A total of 7888 adult women were treated with duloxetine; their mean age was 61.4 years, body mass index 27 kg/m(2), incontinence episode frequency (IEF) 14.0 per week. Previous SUI treatments were observed in 52.2%, comorbidities in 60.4% of the patients. A total of 90.7% reported reduced frequency of SUI-episodes, 12.1% any AE; nausea (5.7%) and vertigo (1.6%) were reported most frequently. In all, 52.2% of patients were initiated on a duloxetine dose of 40 mg/day. Only minor differences in patient characteristics, effectiveness and tolerability were associated with varying initial duloxetine doses.

CONCLUSIONS

Many women received lower duloxetine doses than expected based on evidence-based dosing recommendations. Although SUI patients in this study had a higher health risk because of old age and multiple comorbidities than in previous controlled clinical trials, AE rates were lower, possibly because of the observational character of the study and/or the use of rather low doses. Similar AE rates for varying initial doses possibly reflect sensible dose-adjustment to individual needs.

摘要

背景

度洛西汀已被证实可安全有效地治疗中重度女性压力性尿失禁(SUI),这是在对照临床试验中得出的结果;目前仍需要补充常规临床实践中的相关数据。

目的

探讨在常规临床实践中,医生对度洛西汀的初始剂量选择,并评估其对药物安全性和患者对药物有效性主观感受的影响。

方法

该研究是在德国开展的一项正在进行的大规模观察性研究,纳入了接受度洛西汀治疗 SUI 症状的成年女性患者。

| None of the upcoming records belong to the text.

(** The turns of the goroutine of the request of index [i], from its
    start to its end: [Get] returns, [h.Handle] is called and returns,
    [<-guard], [wg.Done()]. *)
Definition whole_worker (i : nat) : list thread := repeat (Worker i) 5.

(** A schedule for six requests on one CPU, in two parts.  In the first
    the caller starts five goroutines and then finds [guard] full. *)
Definition schedule6_fill : list thread := repeat Main 11.

(** In the second the first goroutine runs to its end, the caller starts
    the sixth and goes on to wait, the other goroutines run to their ends
    one after the other, and the caller returns. *)
Definition schedule6_drain : list thread :=
  whole_worker 0 ++ [Main; Main; Main]
  ++ whole_worker 1 ++ whole_worker 2 ++ whole_worker 3
  ++ whole_worker 4 ++ whole_worker 5 ++ [Main].

(** A schedule for three requests: the caller starts the first two
    goroutines, these and the third one run one after the other, and the
    caller waits. *)
Definition schedule3 : list thread :=
  [Main; Main; Main; Worker 0; Main; Main; Main; Worker 1; Worker 0;
   Worker 0; Worker 0; Worker 0; Worker 1; Worker 1; Worker 1; Worker 1;
   Worker 2; Worker 2; Worker 2; Worker 2; Worker 2; Main; Main].
(** ** Auxiliary notions for the proofs about the scanner *)

Definition is_eol (c : byte) : bool := Byte.eqb c CR || Byte.eqb c LF.

Definition noeol (data : list byte) : bool :=
  forallb (fun x => negb (is_eol x)) data.

(** The bytes consumed behind the terminator [c]: the line feed that
    [post] starts with, when [c] is a carriage return. *)
Definition eol_extra (c : byte) (post : list byte) : Z :=
  if Byte.eqb c LF then 0
  else match post with
       | c' :: _ => if Byte.eqb c' LF then 1 else 0
       | [] => 0
       end.

Definition one_line (l : list byte) : list (list byte) :=
  match l with [] => [] | _ => [l] end.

对基线、4 周和 12 周时的数据进行分析,并按初始剂量进行分层。统计方法为描述性统计,计算不良反应(AE)发生率的 95%置信区间。

结果

共纳入 7888 例成年女性患者,平均年龄为 61.4 岁,体重指数(BMI)为 27kg/m²,每周尿失禁发作(IEF)频率为 14.0 次。52.2%的患者既往接受过 SUI 治疗,60.4%的患者合并有其他疾病。90.7%的患者报告 SUI 发作频率降低,12.1%的患者报告发生任何 AE;最常见的 AE 为恶心(5.7%)和眩晕(1.6%)。初始剂量为 40mg/天的患者占 52.2%。不同初始度洛西汀剂量患者的一般特征、疗效和耐受性差异无统计学意义。

结论

与基于循证剂量推荐的预期相比,许多女性患者的度洛西汀起始剂量较低。与之前的对照临床试验相比,该研究中的 SUI 患者由于年龄较大和合并多种疾病,健康风险更高,但 AE 发生率较低,这可能是由于该研究为观察性研究,且初始剂量相对较低。不同初始剂量的 AE 发生率相似,这可能反映了对个体需求的合理剂量调整。